HIV? Me? No, I am married! (20)

“Your wife has HIV.” I said, my eyes fixed on Dike’s face.

“What! HIV!You cant be serious!” Dike jumped up from his seat.

For a moment I thought he was going to smack my face. Frightened, I quickly got on my feet. From the corner of my eye, I saw Nma get up as well and make a move towards Dike.
Even before she could take a step, Dike swung round to face her.

“Where did you get that from?” he spat at her “You slut.”
Nma recoiled in shock.
She looked as if a thunderbolt had struck her. It was that look that shook me out of my trance.

“Now, look here, Mr Dike..” I started angrily, “I will not stand by and watch you insult….”

“Yes, defend her!” he shouted furiously, swinging round to face me, “You women are all the same.”

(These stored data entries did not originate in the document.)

Lemma frontline_step_returns (buf : list Z) (len : Z) (w : World) (hlen type plen : Z) :
  fragment_at buf hlen type plen ->
  hlen = HLEN_BC2 \/ hlen = HLEN_BC4 ->
  (filtered (st w) type plen = false ->
   0 <= len - hlen /\ plen <= len - hlen /\
   (plen <> 0 -> forall w1, exists w2,
       process_payload (skipn (Z.to_nat hlen) buf) plen w1 = Ok tt w2)) ->
  exists e w', frontline_step buf len w = Ok e w'.
Proof.
  intros (hdr0 & fplen & clock & chan & H0 & Hl & Hh & Hc & Hch & Ht & Hp) Hk Hrun.
  unfold frontline_step.
  rewrite (read_byte_some _ _ _ H0), (read_le16_some _ _ _ Hl),
    (read_byte_some _ _ _ Hh), (read_le32_some _ _ _ Hc),
    (read_byte_some _ _ _ Hch).
  cbn [bind ret get].
  replace ((hlen =? HLEN_BC2) || (hlen =? HLEN_BC4)) with true
    by (symmetry; apply orb_true_iff; rewrite !Z.eqb_eq; exact Hk).
  cbn [bind ret get].
  fold (fp_type hdr0). fold (fp_plen fplen). rewrite Ht, Hp.
  unfold filtered in Hrun.
  destruct (existsb (fun x => x =? type) (firstn MAX_TYPES (s_ignore (st w)))).
  { eexists. eexists. reflexivity. }
  destruct (negb (s_ignore_zero (st w) =? 0) && (plen =? 0)).
  { eexists. eexists. reflexivity. }
  destruct (Hrun eq_refl) as (Ha1 & Ha2 & Hpay).
  assert (Hrem : (0 <=? len - hlen - plen) = true) by (apply Z.leb_le; lia).
  replace (0 <=? len - hlen) with true by (symmetry; apply Z.leb_le; lia).
  replace (plen <=? len - hlen) with true by (symmetry; apply Z.leb_le; lia).
  rewrite Hrem.
  cbn [bind ret get put print assert st console dumpfile].
  destruct (plen =? 0) eqn:Ez; cbn [negb bind print].
  - cbn [bind ret].
    destruct (negb (len - hlen - plen =? 0)); eexists; eexists; reflexivity.
  - apply Z.eqb_neq in Ez.
    match goal with
    | |- exists e w', ?m ?w0 = Ok e w' => set (wz := w0)
    end.
    destruct (Hpay Ez (logged wz (OutText " "))) as (w2 & Hw2).
    assert (Hpp : (print (OutText " ") ;;;
                   process_payload (skipn (Z.to_nat hlen) buf) plen) wz = Ok tt w2)
      by exact Hw2.
    rewrite (bind_run _ _ _ _ _ Hpp).
    cbn [bind ret].
    destruct (negb (len - hlen - plen =? 0)); eexists; eexists; reflexivity.
Qed.

End TwoFragments.

Section TwoFragmentsRun.
Context {H : Header}.

(** One invocation on a readable fragment whose payload decoder
    returns. *)
Lemma frontline_step_fragment (buf : list Z) (len : Z) (w : World) (hlen type plen : Z) :
  fragment_at buf hlen type plen ->
  hlen = HLEN_BC2 \/ hlen = HLEN_BC4 ->
  (filtered (st w) type plen = false ->
   0 <= len - hlen /\ plen <= len - hlen /\
   (plen <> 0 -> forall w1, exists w2,
       process_payload (skipn (Z.to_nat hlen) buf) plen w1 = Ok tt w2)) ->
  exists e w', frontline_step buf len w = Ok e w' /\
    if filtered (st w) type plen
    then e = FlSkipped /\ w' = w
    else
      exists fr es,
        console w' = console w ++ OutFrame fr :: es /\
        frames_of es = [] /\
        dispatches es = (if plen =? 0 then 0%nat else 1%nat) /\
        s_ignore (st w') = s_ignore (st w) /\
        s_ignore_zero (st w') = s_ignore_zero (st w) /\
        e = if len - hlen - plen =? 0 then FlDone
            else FlMore (skipn (Z.to_nat plen) (skipn (Z.to_nat hlen) buf))
                        (len - hlen - plen).
Proof.
  intros Hfrag Hk Hrun.
  destruct (frontline_step_returns buf len w hlen type plen Hfrag Hk Hrun)
    as (e & w' & Hs).
  exists e, w'. split; [exact Hs|].
  destruct Hfrag as (hdr0 & fplen & clock & chan & H0 & Hl & Hh & _ & _ & Ht & Hp).
  destruct (frontline_step_ok _ _ _ _ _ Hs)
    as (hdr0' & fplen' & hlen' & H0' & Hl' & Hh' & _ & Hrest).
  rewrite H0 in H0'. rewrite Hl in Hl'. rewrite Hh in Hh'.
  assert (E0 : hdr0' = hdr0) by congruence.
  assert (E1 : fplen' = fplen) by congruence.
  assert (E2 : hlen' = hlen) by congruence.
  subst hdr0' fplen' hlen'. rewrite Ht, Hp in Hrest.
  destruct (filtered (st w) type plen); [exact Hrest|].
  destruct Hrest as (fr & es & _ & _ & _ & Hc & Hf & Hd & Hi & Hz & _ & _ & He).
  exists fr, es. repeat (split; [assumption|]). exact He.
Qed.

Lemma fragment_at_nonempty (buf : list Z) (hlen type plen : Z) :
  fragment_at buf hlen type plen -> (0 < List.length buf)%nat.
Proof.
  intros (hdr0 & _ & _ & _ & H0 & _). unfold byte_at in H0.
  destruct buf; [destruct OFF_fp_hdr0; discriminate | simpl; lia].
Qed.

(** C2 (as the code has it). Two concatenated fragments with
    hlen = HLEN_BC4 and a type that is not in the ignore list, the
    first with plen = 4, the second with plen = 0: the decoder makes
    two invocations and one payload dispatch; with the zero-length
    filter off it logs two frames, with the filter on the second
    fragment is skipped before its summary is printed and one frame is
    logged. *)
Theorem two_fragments_frames_and_dispatch (HOk : HeaderOk H)
    (w : World) (buf : list Z)
    (Hfirst : fragment_at buf HLEN_BC4 0 4)
    (Hsecond : fragment_at (skipn 4 (skipn (Z.to_nat HLEN_BC4) buf)) HLEN_BC4 0 0)
    (Hign : existsb (fun x => x =? 0) (firstn MAX_TYPES (s_ignore (st w))) = false) :
  exists w' es,
    process_frontline buf (HLEN_BC4 + 4 + HLEN_BC4) w =
      Ok (2%nat, negb (s_ignore_zero (st w) =? 0)) w' /\
    console w' = console w ++ es /\
    dispatches es = 1%nat /\
    List.length (frames_of es) = if s_ignore_zero (st w) =? 0 then 2%nat else 1%nat.
Proof.
  pose proof hlen_bc4_pos as Hpos.
  set (start := skipn (Z.to_nat HLEN_BC4) buf) in *.
  set (tail := skipn 4 start) in *.
  assert (Hstart : 4 <= Z.of_nat (List.length start)).
  { pose proof (fragment_at_nonempty _ _ _ _ Hsecond) as Hne.
    unfold tail in Hne. rewrite length_skipn in Hne. lia. }
  (* first invocation *)
  destruct (frontline_step_fragment buf (HLEN_BC4 + 4 + HLEN_BC4) w HLEN_BC4 0 4
              Hfirst (or_intror eq_refl)) as (e1 & w1 & Hs1 & Hr1).
  { intros _. split; [lia|]. split; [lia|]. intros _ w0.
    apply process_payload_returns; [lia | exact Hstart]. }
  assert (Hf1 : filtered (st w) 0 4 = false).
  { unfold filtered. rewrite Hign. change (4 =? 0) with false.
    rewrite andb_false_r. reflexivity. }
  rewrite Hf1 in Hr1.
  destruct Hr1 as (fr1 & es1 & Hc1 & Hfr1 & Hd1 & Hi1 & Hz1 & He1).
  change (4 =? 0) with false in Hd1.
  replace (HLEN_BC4 + 4 + HLEN_BC4 - HLEN_BC4 - 4) with HLEN_BC4 in He1 by lia.
  replace (HLEN_BC4 =? 0) with false in He1 by (symmetry; apply Z.eqb_neq; lia).
  change (skipn (Z.to_nat 4) (skipn (Z.to_nat HLEN_BC4) buf)) with tail in He1.
  (* second invocation *)
  destruct (frontline_step_fragment tail HLEN_BC4 w1 HLEN_BC4 0 0
              Hsecond (or_intror eq_refl)) as (e2 & w2 & Hs2 & Hr2).
  { intros _. split; [lia|]. split; [lia|]. intros Hne. contradiction Hne. reflexivity. }
  assert (Hf2 : filtered (st w1) 0 0 = negb (s_ignore_zero (st w) =? 0)).
  { unfold filtered. rewrite Hi1, Hz1, Hign. change (0 =? 0) with true.
    rewrite andb_true_r. reflexivity. }
  rewrite Hf2 in Hr2.
  (* the recursion *)
  assert (Hrun : process_frontline buf (HLEN_BC4 + 4 + HLEN_BC4) w =
                 match e2 with
                 | FlMore b l => OutOfFuel
                 | FlDone => Ok (2%nat, false) w2
                 | FlSkipped => Ok (2%nat, true) w2
                 end \/ exists b l, e2 = FlMore b l).
  { unfold process_frontline.
    destruct (Z.to_nat (HLEN_BC4 + 4 + HLEN_BC4)) as [|k] eqn:Ek; [lia|].
    cbn [process_frontline_fuel].
    rewrite (bind_run _ _ _ _ _ Hs1). rewrite He1.
    destruct e2; [left | left | right; eauto].
    - unfold bind at 1. unfold bind at 1. rewrite Hs2. reflexivity.
    - unfold bind at 1. unfold bind at 1. rewrite Hs2. reflexivity. }
  destruct (s_ignore_zero (st w) =? 0) eqn:Ez; cbn [negb] in *.
  - destruct Hr2 as (fr2 & es2 & Hc2 & Hfr2 & Hd2 & _ & _ & He2).
    replace (HLEN_BC4 - HLEN_BC4 - 0) with 0 in He2 by lia.
    change (0 =? 0) with true in He2, Hd2. subst e2.
    destruct Hrun as [Hrun|(b & l & Hb)]; [|discriminate].
    exists w2, (OutFrame fr1 :: es1 ++ OutFrame fr2 :: es2).
    split; [exact Hrun|]. split.
    { rewrite Hc2, Hc1, <- app_assoc. reflexivity. }
    split.
    + change (OutFrame fr1 :: es1 ++ OutFrame fr2 :: es2)
        with ([OutFrame fr1] ++ es1 ++ [OutFrame fr2] ++ es2).
      rewrite !dispatches_app, Hd1, Hd2. reflexivity.
    + change (OutFrame fr1 :: es1 ++ OutFrame fr2 :: es2)
        with ([OutFrame fr1] ++ es1 ++ [OutFrame fr2] ++ es2).
      rewrite !frames_of_app, Hfr1, Hfr2. reflexivity.
  - destruct Hr2 as [-> ->].
    destruct Hrun as [Hrun|(b & l & Hb)]; [|discriminate].
    exists w1, (OutFrame fr1 :: es1).
    split; [exact Hrun|]. split; [exact Hc1|]. split.
    + change (OutFrame fr1 :: es1) with ([OutFrame fr1] ++ es1).
      rewrite dispatches_app, Hd1. reflexivity.
    + change (OutFrame fr1 :: es1) with ([OutFrame fr1] ++ es1).
      rewrite frames_of_app, Hfr1. reflexivity.
Qed.

End TwoFragmentsRun.

(** ** Streams that the decoder reads to their end *)

Section CoveredStreams.
Context {H : Header}.
Context {HOk : HeaderOk H}.
(** ** Controller ticks *)

(** X: one tick of the controller never overshoots. For session counts
    within int64, [adjustConnections] spawns only below the target, at most
    50 sessions, and asks [removeConnections] only above it, for at most 20
    sessions, never more than the distance to the target, and does nothing
    at the target. *)
Theorem adjustConnections_never_overshoots (current target : Z) :
  0 <= current <= maxInt64 ->
  0 <= target <= maxInt64 ->
  match adjustConnections current target with
  | Spawn toAdd =>
      current < target /\ 0 < toAdd <= 50 /\ toAdd <= target - current
  | Cancel toRemove =>
      target < current /\ 0 < toRemove <= 20
      /\ toRemove <= current - target
  | NoChange => current = target
  end.
Proof.
  intros Hc Ht. unfold adjustConnections.
  unfold maxInt64 in *.
  rewrite (wrapInt64_small (target - current))
    by (unfold minInt64, maxInt64; lia).
  destruct (Z.ltb_spec 0 (target - current)).
  - destruct (Z.ltb_spec 50 (target - current)); lia.
  - destruct (Z.ltb_spec (target - current) 0); [|lia].
    rewrite wrapInt64_small by (unfold minInt64, maxInt64; lia).
    destruct (Z.ltb_spec 20 (- (target - current))); lia.
Qed.

Lemma adjustConnections_never_overshoots_witness :
  match adjustConnections 480 350 with
  | Spawn toAdd =>
      480 < 350 /\ 0 < toAdd <= 50 /\ toAdd <= 350 - 480
  | Cancel toRemove =>
      350 < 480 /\ 0 < toRemove <= 20
      /\ toRemove <= 480 - 350
  | NoChange => 480 = 350
  end.
Proof.
  apply (adjustConnections_never_overshoots 480 350);
    vm_compute; split; discriminate.
Defined.

(** Ticks of the controller: below the target, above it, at it, and at the
    one difference whose negation overflows, where [removeConnections] is
    called with a negative count and cancels nothing. *)
Example adjustConnections_ticks :
  adjustConnections 350 480 = Spawn 50
  /\ adjustConnections 480 350 = Cancel 20
  /\ adjustConnections 480 470 = Cancel 10
  /\ adjustConnections 480 480 = NoChange
  /\ adjustConnections 0 minInt64 = Cancel minInt64
  /\ removeConnections minInt64 [1; 2; 3] = ([], [1; 2; 3]).
Proof. repeat split; reflexivity. Qed.

(** X: the upper bound wins. The stored target never exceeds [maxTarget];
    it is at least [minTarget] when the two bounds are in order, and when
    they are not (a negative variance) it is [maxTarget] whatever the hour
    and the draw. *)
Theorem adjustTargetLoad_upper_bound_wins
  (cfg : Config) (hour : Z) (rnd : float) :
  adjustTargetLoad cfg hour rnd <= maxTarget cfg
  /\ (minTarget cfg <= maxTarget cfg ->
      minTarget cfg <= adjustTargetLoad cfg hour rnd)
  /\ (maxTarget cfg < minTarget cfg ->
      adjustTargetLoad cfg hour rnd = maxTarget cfg).
Proof.
  unfold adjustTargetLoad.
  set (raw := int64_of_float64 _).
  destruct (Z.ltb_spec raw (minTarget cfg));
    match goal with
    | |- context [?a <? ?b] => destruct (Z.ltb_spec a b)
    end; repeat split; intros; lia.
Qed.

(** X: the semaphore always has between 1 000 and 50 000 slots, and exactly
    10 000 up to 10 000 readers. *)
Theorem semaphoreCap_bounds (cfg : Config) :
  1000 <= semaphoreCap (NewRunner cfg) <= 50000
  /\ (Readers cfg <= 10000 -> semaphoreCap (NewRunner cfg) = 10000)
  /\ (500000 <= Readers cfg -> semaphoreCap (NewRunner cfg) = 50000).
Proof.
  rewrite NewRunner_semaphoreCap.
  destruct (Z.ltb_spec 10000 (Readers cfg)) as [Hn|Hn].
  - rewrite Z.quot_div_nonneg by lia.
    assert (H1 : 1000 <= Readers cfg / 10)
      by (apply Z.div_le_lower_bound; lia).
    destruct (Z.ltb_spec 50000 (Readers cfg / 10)) as [Hq|Hq].
    + repeat split; intros; lia.
    + repeat split; try lia. intros Hbig.
      assert (50000 <= Readers cfg / 10)
        by (apply Z.div_le_lower_bound; lia). lia.
  - repeat split; intros; lia.
Qed.

(** X: [removeConnections] cancels the first [count] connections the map
    iteration yields, all of them when there are fewer, none when [count]
    is not positive; the others stay. *)
Theorem removeConnections_count {A : Type} (count : Z) (conns : list A) :
  let cancelled := fst (removeConnections count conns) in
  let kept := snd (removeConnections count conns) in
  cancelled ++ kept = conns
  /\ Z.of_nat (length cancelled)
     = Z.min (Z.max 0 count) (Z.of_nat (length conns)).
Proof.
  unfold removeConnections.
  assert (G : forall (l : list A) removed,
            fst (removeLoop count removed l) ++ snd (removeLoop count removed l) = l
            /\ Z.of_nat (length (fst (removeLoop count removed l)))
               = Z.min (Z.max 0 (count - removed)) (Z.of_nat (length l))).
  { induction l as [|c l IH]; intros removed.
    - cbn. split; [reflexivity | lia].
    - cbn [removeLoop]. destruct (Z.leb_spec count removed).
      + cbn [fst snd app length]. split; [reflexivity | lia].
      + destruct (IH (removed + 1)) as [E1 E2].
        destruct (removeLoop count (removed + 1) l) as [cs ks].
        cbn [fst snd app length] in *. split; [f_equal; exact E1|].
        rewrite !Nat2Z.inj_succ. lia. }
  cbv zeta.
  destruct (G conns 0) as [E1 E2]. rewrite Z.sub_0_r in E2. auto.
Qed.
(** * Host-side virtual file layer of wazero: a shallow embedding

    The development follows the Go sources:
    - [internal/platform/file.go]: the [File] contract, [fsFile];
    - [internal/platform/wrap_windows.go]: [windowsWrappedFile];
    - [internal/sysfs/readfs.go]: [readFS] and [readFile];
    - [internal/sysfs/adapter.go]: [adapter] and [cleanPath].

    Go methods with a pointer receiver mutate their receiver and call into
    a backing handle.  They are embedded as state-passing functions in a
    small state monad; every call that crosses into the backing layer is
    appended to a log carried by the state, so that statements of the form
    "without calling the underlying layer" are statements about that log. *)

From Stdlib Require Import ZArith List String Ascii Bool Lia.
From Stdlib.Strings Require Import Byte.
Import ListNotations.
Open Scope Z_scope.

(** ** A state monad *)

Definition M (S A : Type) : Type := S -> A * S.

Definition ret {S A : Type} (a : A) : M S A := fun s => (a, s).

Definition bind {S A B : Type} (m : M S A) (k : A -> M S B) : M S B :=
  fun s => let (a, s') := m s in k a s'.

Definition gets {S A : Type} (f : S -> A) : M S A := fun s => (f s, s).

Definition modify {S : Type} (f : S -> S) : M S unit := fun s => (tt, f s).

Declare Scope go_scope.
Delimit Scope go_scope with go.
Notation "x <- m ;; k" := (bind m (fun x => k))
  (at level 61, m at next level, right associativity) : go_scope.
Notation "' pat <- m ;; k" := (bind m (fun x => match x with pat => k end))
  (at level 61, pat pattern, m at next level, right associativity) : go_scope.
Notation "m ;;; k" := (bind m (fun _ => k))
  (at level 61, right associativity) : go_scope.
Open Scope go_scope.

(** ** [syscall.Errno]

    An [Errno] is a [uintptr]; zero is success.  The named values are the
    ones of [syscall] on linux/amd64 (the build of [OpenFile] in this
    tree).  Only their being distinct and non-zero is used. *)

Definition Errno : Type := Z.

Definition EIO     : Errno := 5.
Definition EBADF   : Errno := 9.
Definition ENOTDIR : Errno := 20.
Definition EISDIR  : Errno := 21.
Definition EINVAL  : Errno := 22.
Definition EROFS   : Errno := 30.
Definition ENOSYS  : Errno := 38.

(** [syscall.O_RDONLY], [O_WRONLY], [O_RDWR]; [os.O_*] are the same. *)
Definition O_RDONLY : Z := 0.
Definition O_WRONLY : Z := 1.
Definition O_RDWR   : Z := 2.

(** ** Go [error] values

    [nil] is [None].  The shapes below are the ones the sources build or
    inspect: a [syscall.Errno] used as an error, [io.EOF], a
    [*fs.PathError] and an opaque [errors.New] value. *)

Inductive error_val : Type :=
| ErrErrno (e : Errno)
| ErrEOF
| ErrPath (op path : string) (err : error_val)
| ErrOther (msg : string).

Definition error : Type := option error_val.

Definition is_nil (e : error) : bool :=
  match e with None => true | Some _ => false end.

(** ** [fs.FileMode] *)

Definition FileMode : Type := Z.

Definition ModeDir        : FileMode := Z.shiftl 1 31.
Definition ModeSymlink    : FileMode := Z.shiftl 1 27.
Definition ModeDevice     : FileMode := Z.shiftl 1 26.
Definition ModeNamedPipe  : FileMode := Z.shiftl 1 25.
Definition ModeSocket     : FileMode := Z.shiftl 1 24.
Definition ModeCharDevice : FileMode := Z.shiftl 1 21.
Definition ModeIrregular  : FileMode := Z.shiftl 1 19.

Definition ModeType : FileMode :=
  Z.lor ModeDir (Z.lor ModeSymlink (Z.lor ModeNamedPipe
    (Z.lor ModeSocket (Z.lor ModeDevice (Z.lor ModeCharDevice ModeIrregular))))).

(** [FileMode.IsDir] and [FileMode.Type]. *)
Definition FileMode_IsDir (m : FileMode) : bool := negb (Z.land m ModeDir =? 0).
Definition FileMode_Type (m : FileMode) : FileMode := Z.land m ModeType.

(** Modelled from the spec: the declaration of [platform.Stat_t] is not
    in this tree.  It is the "normalized snapshot": mode bits with the
    type, link count, size and the three timestamps. *)
Record Stat_t : Type := mkStat {
  st_Mode  : FileMode;
  st_Nlink : Z;
  st_Size  : Z;
  st_Atim  : Z;
  st_Mtim  : Z;
  st_Ctim  : Z
}.

Definition Stat_zero : Stat_t := mkStat 0 0 0 0 0 0.

(** * [platform.fsFile]: the native-backed File *)

Module FsFile.

(** Calls that reach the backing [fs.File] handle. *)
Inductive NativeCall : Type :=
| NStat
| NClose
| NRead (len : nat)
| NReadAt (len : nat) (off : Z)
| NSeek (offset whence : Z)
| NWrite (p : list byte)
| NWriteAt (p : list byte) (off : Z)
| NTruncate (size : Z)
| NChmod (mode : FileMode).

(** [io.SeekStart], [io.SeekCurrent], [io.SeekEnd]. *)
Definition SeekStart   : Z := 0.
Definition SeekCurrent : Z := 1.
Definition SeekEnd     : Z := 2.

(** [cachedStat]: the fields that do not change while a file is open. *)
Record cachedStat_t : Type := mkCachedStat { fileType : FileMode }.

(** [fsFile], without its [file] field: the handle that field refers to
    lives in the state, see [State]. *)
Record fsFile : Type := mkFsFile {
  path       : string;
  accessMode : Z;
  nonblock   : bool;
  cachedSt   : option cachedStat_t
}.

Definition set_cachedSt (c : option cachedStat_t) (f : fsFile) : fsFile :=
  mkFsFile (path f) (accessMode f) (nonblock f) c.

(** The result of a read: the count, the errno and the buffer as the call
    leaves it. *)
Definition ReadResult : Type := (Z * Errno * list byte)%type.

Section WithFile.

(** [H] is the state of the backing handle. *)
Variable H : Type.

(** The dynamic type of the [fs.File] held by an [fsFile]: what each
    method does to the handle, and which optional interfaces the value
    implements ([None] when the type assertion fails).  [file_Stat] is
    [statFile], which already returns an [Errno]. *)
Record File : Type := mkFile {
  file_Stat     : H -> (Stat_t * Errno) * H;
  file_Close    : H -> error * H;
  file_Reader   : option (list byte -> H -> (Z * error * list byte) * H);
  file_ReaderAt : option (list byte -> Z -> H -> (Z * error * list byte) * H);
  file_Seeker   : option (Z -> Z -> H -> (Z * error) * H);
  file_Writer   : option (list byte -> H -> (Z * error) * H);
  file_WriterAt : option (list byte -> Z -> H -> (Z * error) * H);
  file_truncateFile : option (Z -> H -> error * H);
  file_chmodFile    : option (FileMode -> H -> error * H)
}.

Record State : Type := mkState {
  self   : fsFile;
  handle : H;
  log    : list NativeCall
}.

Definition native {A : Type} (c : NativeCall) (op : H -> A * H) : M State A :=
  fun s => let (a, h) := op (handle s) in
           (a, mkState (self s) h (log s ++ [c])).

Definition update_self (g : fsFile -> fsFile) : M State unit :=
  modify (fun s => mkState (g (self s)) (handle s) (log s)).

(** [platform.UnwrapOSError], the errno layer, is a parameter. *)
Variable UnwrapOSError : error -> Errno.

Variable fl : File.

(** [NewFsFile] *)
Definition NewFsFile (openPath : string) (openFlag : Z) : fsFile :=
  mkFsFile openPath
           (Z.land openFlag (Z.lor (Z.lor O_RDONLY O_WRONLY) O_RDWR))
           false None.

(** [fsFile.Path] *)
Definition Path : M State string := gets (fun s => path (self s)).

(** [fsFile.AccessMode] *)
Definition AccessMode : M State Z := gets (fun s => accessMode (self s)).

(** [fsFile.IsNonblock] *)
Definition IsNonblock : M State bool := gets (fun s => nonblock (self s)).

(** [fsFile.Stat] *)
Definition Stat : M State (Stat_t * Errno) :=
  '(st, errno) <- native NStat (file_Stat fl) ;;
  if errno =? 0 then
    update_self (set_cachedSt (Some (mkCachedStat (Z.land (st_Mode st) ModeType)))) ;;;
    ret (st, errno)
  else if errno =? EIO then ret (st, EBADF)
  else ret (st, errno).

(** [fsFile.cachedStat].  After a [Stat] that returns zero the cache is
    set ([Stat_sets_cache] below), so the inner [None] is the nil
    dereference that cannot happen. *)
Definition cachedStat : M State (FileMode * Errno) :=
  c <- gets (fun s => cachedSt (self s)) ;;
  match c with
  | Some cs => ret (fileType cs, 0)
  | None =>
      '(_, errno) <- Stat ;;
      if negb (errno =? 0) then ret (0, errno)
      else
        c' <- gets (fun s => cachedSt (self s)) ;;
        match c' with
        | Some cs => ret (fileType cs, 0)
        | None => ret (0, 0)
        end
  end.

(** [fsFile.IsDir] *)
Definition IsDir : M State (bool * Errno) :=
  '(ft, errno) <- cachedStat ;;
  if negb (errno =? 0) then ret (false, errno)
  else if FileMode_Type ft =? ModeDir then ret (true, 0)
  else ret (false, 0).

(** [fsFile.isDirErrno] *)
Definition isDirErrno : M State Errno :=
  '(isDir, errno) <- IsDir ;;
  if negb (errno =? 0) then ret errno
  else if isDir then ret EISDIR
  else ret 0.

With a swift movement, he overturned my side table. I watched in disbelief as my BNF and other documents spread across the floor like leaves during autumn.

“I will deal with you if you have given me HIV,” he shouted at Nma before storming out of the room.

Nma mouthed ‘sorry’ to me through the tears streaming down her face as she ran after her husband, clutching her handbag.

Zombie-like, I bent down to pick up the file containing the insurance papers a patient had sent in for me to sign. I stopped half way down and then lowered myself to the floor to sit surrounded by the rest of my papers.